As organizations responded to their communities, NeighborWorks mobilized to provide multiple means of support to the network. Leading the way for other funders, NeighborWorks immediately provided unrestricted funding to help network organizations navigate the months immediately following initial closures. This funding helped the network transition to use technology in new ways, including embracing web conferencing applications and helping staff members create home offices for remote work. Funding was also used by the network to train staff and residents on remote accessibility, along with establishing Employee Assistance Programs to help with the emotional toll of the pandemic. Network organizations also used unrestricted funding from NeighborWorks to reduce unexpected costs of continuous cleaning procedures, procurement of personal protective equipment and extended medical leave.

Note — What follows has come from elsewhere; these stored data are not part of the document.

(** X4.  Whatever the domain and the random draws, the catch-all check
    probes one address [local@domain] whose local part is ten lower-case
    letters or digits followed by ["falan"].  It returns a boolean or
    raises [UnicodeEncodeError], and it returns a boolean whenever the
    standard output can print the domain and the text of the libraries'
    exception. *)
Theorem check_email_catchall_outcomes
    (self : Scout) (net : network) (draws : nat → nat) (domain : str) :
  ∃ random_prefix,
    random_email draws domain = address domain (random_prefix ++ lit "falan")
    ∧ length random_prefix = 10
    ∧ Forall (λ c, is_lower c = true ∨ is_digit c = true) random_prefix
    ∧ ((∃ b : bool, check_email_catchall self net draws domain = Returns b)
       ∨ check_email_catchall self net draws domain = Raises UnicodeEncodeError)
    ∧ (can_print (stdout net) domain = true →
       can_print (stdout net) (library_error_text net (random_email draws domain))
       = true →
       ∃ b : bool, check_email_catchall self net draws domain = Returns b).
Proof.
  destruct (random_choices_classes draws) as [Hlen Hall].
  exists (random_choices draws). split; [done|]. split; [done|]. split; [done|].
  split; [apply check_email_catchall_outcome|apply check_email_catchall_returns].
Qed.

Along with redirecting its funding, NeighborWorks provided support to network leaders by hosting peer learning opportunities and connecting organizations to timely capacity and technical assistance support; NeighborWorks held weekly executive director sessions to exchange information and understand how others were managing the pandemic, including internal stressors for staff and ways to mitigate burnout, and deployed a temporary and optional COVID-19 survey to understand the evolving impact of the pandemic on the network and its operations.. NeighborWorks provides individualized and direct support to network organizations through its relationship manager staff members, who are liaisons to the network. Relationship managers submitted timely information to NeighborWorks that was key to informing how it could deploy grants and other resources to the network quickly and meaningfully.
As the pandemic continued beyond the first few months, NeighborWorks network organizations noted not only an increase of residents needing supports to meet basic needs, but there was also an increased need for financial education, eviction prevention, rental relief and foreclosure mitigation as low-income households tried to remain stable amid changes in the economic job market. Nine in 10 network organizations conducted outreach or counseling to inform community members about eviction moratoriums and mortgage or rental relief options. Network organizations also experienced the impact of COVID, losing $143.4 million in rental collections from March 2020 to April 2021.
Similarly, as addressing rental relief became a priority issue for communities across the country and the network, NeighborWorks was named in the American Rescue Plan Act of 2021 to administer a $100 million counseling program nationwide. The Housing Stability Counseling Program (HSCP) funds eligible nonprofits and agencies that provide direct counseling services to individuals and families facing eviction, foreclosure, or homelessness. As this program is geared to both network and non-NeighborWorks network organizations, this funding has been providing critical support to communities across the country to address foreclosure and rental counseling needs, particularly in low-income and communities of color.
These significant efforts helped explore NeighborWorks’ learnings from COVID-19 pandemic responses and how NeighborWorks and the network can build thriving, resilient communities.